10 Signs She Is Controlling Your Life
One of the best parts about being in a relationship is feeling like you have a partner who supports your life, without controlling it. You are your own person and that sense of identity should only be strengthened when you are with the person that you love. Unfortunately, many individuals are stuck in unhealthy relationships. One of the most dangerous relationship moves is to remain with someone that you know is controlling of your life.
The more she controls your life, the more you are going to start to feel like you have lost your own sense of independence and may quickly forget about the things that you were once passionate about. This is an extra depressing thought when you consider that what your partner is supposed to love the most about you is the things that you are passionate about.
Unhealthy and controlling relationships are also incredibly difficult ones to end. If your partner is controlling every element of your life to the point that you cannot function without them, you may end your relationship and quickly find yourself without any support. Many people backslide into their old relationship because of this, but remember that you owe it to yourself to be healthy and happy.
There are definite signs that you are in a relationship that is controlling, and unfortunately, sometimes you need to read about them to really get the gravity of the situation. Your partner loves you, but that doesn’t make their controlling behavior acceptable. One question you should always be asking yourself is if your partner loves you, and if your answer is that she loves controlling you, then hopefully you know where the exit is. Here are the ten definite signs that she is starting to control and dominate your life.

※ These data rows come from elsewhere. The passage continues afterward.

(** * School Data Finder: search core of react-interview-exercise

    Shallow embedding of [src/utils/maps.ts] (the two normalizers, the
    two search functions) and of the search controller in
    [src/components/Home.tsx] (its two effects, the district selection
    handler and the promise callbacks), with the properties of the
    specification stated and settled against them.

    Modelling conventions.
    - JavaScript values coming out of [JSON.parse] are [jsval].  Objects
      and arrays carry an allocation tag [loc]: [===] on them compares
      references, and every object built by [JSON.parse] is a fresh
      reference.  Numbers are rationals (JSON has no NaN nor infinity).
    - A computation that may throw lives in [except]; an [async]
      function's settled promise is [settled].
    - The network is a function from the request a [fetch] call makes
      to the way that [fetch] settles. *)

From Stdlib Require Import QArith Ascii String List Bool ZArith Lia.
From stdpp Require Import base gmap strings list.
Import ListNotations.

Local Open Scope string_scope.
Local Open Scope list_scope.
Set Warnings "-register-all".

(* ------------------------------------------------------------------ *)
(** ** JavaScript values, exceptions and promises *)

Inductive jsval : Type :=
| JUndef
| JNull
| JBool (b : bool)
| JNum (q : Q)
| JStr (s : string)
| JArr (loc : positive) (elems : list jsval)
| JObj (loc : positive) (fields : list (string * jsval)).
(** Every batch a [DisjointLoader] yields is the disjoint union of
    between one and [batch_size] graphs of the dataset. *)
Lemma DisjointLoader_batch
    (order : nat -> Dataset R -> Dataset R) (dataset : Dataset R)
    (batch_size epochs : nat) (batch : Batch R) :
  0 < batch_size ->
  Forall (@wf_graph R) dataset ->
  (forall k, Permutation (order k dataset) dataset) ->
  In batch (batches (DisjointLoader order dataset batch_size epochs)) ->
  exists gs,
    batch = collate gs /\
    1 <= length gs <= batch_size /\
    incl gs dataset /\
    disjoint_union gs batch.
Proof.
  intros Hpos Hwf Hperm Hin. simpl in Hin.
  apply in_flat_map in Hin. destruct Hin as (k0 & _ & Hin).
  apply in_map_iff in Hin. destruct Hin as (gs & <- & Hgs).
  apply slice_bounds in Hgs; [| exact Hpos]. destruct Hgs as [Hlen Hincl].
  assert (Hsub : incl gs dataset).
  { intros g Hg. eapply Permutation_in; [apply Hperm |]. apply Hincl, Hg. }
  assert (Hwfs : Forall (@wf_graph R) gs).
  { rewrite Forall_forall in Hwf |- *. intros g Hg. apply Hwf, Hsub, Hg. }
  assert (Hidx : forall k g r,
             nth_error gs k = Some g -> r < n_nodes g ->
             nth_error (index_vector 0 gs) (offset gs k + r) = Some k).
  { intros k g r Hk Hr. erewrite index_vector_nth by eassumption.
    reflexivity. }
  assert (Hblk : forall r c v,
             In (r, c, v) (block_diag 0 gs) <->
             exists k g r0 c0,
               nth_error gs k = Some g /\
               In (r0, c0, v) (entries (adjacency g)) /\
               r = offset gs k + r0 /\ c = offset gs k + c0).
  { intros r c v. rewrite block_diag_In by exact Hwfs. reflexivity. }
  assert (Hsize : list_sum (map (fun g => size (adjacency g)) gs)
                  = list_sum (map (@n_nodes R) gs)).
  { clear - Hwfs. induction Hwfs as [| g gs [Hg _] _ IH]; simpl;
      [reflexivity | now rewrite Hg, IH]. }
  exists gs. unfold disjoint_union. simpl.
  repeat split; try assumption; try lia.
  - rewrite Hsize, nodes_length. reflexivity.
  - rewrite index_vector_length, nodes_length. reflexivity.
  - apply Hblk.
  - apply Hblk.
  - intros r c v Hent. apply Hblk in Hent.
    destruct Hent as (k & g & r0 & c0 & Hk & Hen & -> & ->).
    assert (Hg : wf_graph g).
    { rewrite Forall_forall in Hwfs. eapply Hwfs, nth_error_In, Hk. }
    destruct Hg as [_ Hrange]. rewrite Forall_forall in Hrange.
    destruct (Hrange _ Hen) as [Hr Hc]. simpl in Hr, Hc.
    exists k. split; eapply Hidx; eassumption.
Qed.

End Loaders.

(** ** The evaluation loop *)

Section Evaluation.

Context {L : Libs}.

Lemma predictions_length v bs : forall ps,
  predictions v bs = Some ps -> length ps = length bs.
Proof.
  induction bs as [| b bs IH]; simpl; intros ps H.
  - injection H as <-. reflexivity.
  - destruct (model v false (fst b)) as [p | ex]; [| discriminate].
    destruct (predictions v bs) as [ps' |]; [| discriminate].
    injection H as <-. simpl. f_equal. apply IH. reflexivity.
Qed.

Lemma predictions_nth v bs : forall ps j b p,
  predictions v bs = Some ps ->
  nth_error bs j = Some b -> nth_error ps j = Some p ->
  model v false (fst b) = Ok p.
Proof.
  induction bs as [| b0 bs IH]; simpl; intros ps j b p H Hb Hp.
  - destruct j; discriminate.
  - destruct (model v false (fst b0)) as [p0 | ex] eqn:E0; [| discriminate].
    destruct (predictions v bs) as [ps' |]; [| discriminate].
    injection H as <-. destruct j as [| j]; simpl in Hb, Hp.
    + injection Hb as <-. injection Hp as <-. exact E0.
    + eapply IH; [reflexivity | exact Hb | exact Hp].
Qed.

(** When every forward pass returns, the loop appends the target of each
    batch and the prediction on it, batch after batch, and leaves the
    model as it was. *)
Lemma eval_loop_ok bs : forall s y_true y_pred ps,
  predictions (variables s) bs = Some ps ->
  eval_loop bs y_true y_pred s =
    (Ok (y_true ++ map snd bs, y_pred ++ ps), s,
     repeat (Call (Fmodel false)) (length bs)).
Proof.
  induction bs as [| [inputs target] bs IH]; simpl;
    intros s y_true y_pred ps H.
  - injection H as <-. unfold ret. now rewrite !app_nil_r.
  - destruct (model (variables s) false inputs) as [p | ex] eqn:E;
      [| discriminate].
    destruct (predictions (variables s) bs) as [ps' |] eqn:E';
      [| discriminate].
    injection H as <-.
    cbv [bind get call]. rewrite E, (IH s _ _ ps' E'), <- !app_assoc.
    reflexivity.
Qed.

Lemma row_offset_cons {T} (blk : list T) blocks j :
  row_offset (blk :: blocks) (S j) = length blk + row_offset blocks j.
Proof. unfold row_offset. simpl. now rewrite length_app. Qed.

(** Row [r] of block [j] sits at [row_offset j + r] in the stack. *)
Lemma nth_error_concat {T} (blocks : list (list T)) : forall j blk r,
  nth_error blocks j = Some blk -> r < length blk ->
  nth_error (concat blocks) (row_offset blocks j + r) = nth_error blk r.
Proof.
  induction blocks as [| b0 blocks IH]; intros j blk r Hj Hr.
  - destruct j; discriminate.
  - destruct j as [| j]; simpl in Hj.
    + injection Hj as ->. unfold row_offset. simpl.
      apply nth_error_app1. assumption.
    + rewrite row_offset_cons. simpl.
      rewrite nth_error_app2 by lia.
      replace (length b0 + row_offset blocks j + r - length b0)
        with (row_offset blocks j + r) by lia.
      apply IH; assumption.
Qed.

10. She Is All Over Your Phone
It is one thing to have your partner look at your phone, especially when you ask her to see who just texted you. It becomes incredibly controlling if your partner is all over your phone and going through all your texts and emails. You have the right to your own privacy and you also have the right to be in a relationship in which you feel she trusts you. The more she questions your behavior, the less freedom you may feel, and that’s a quick recipe to make sure she starts to control other areas of your life.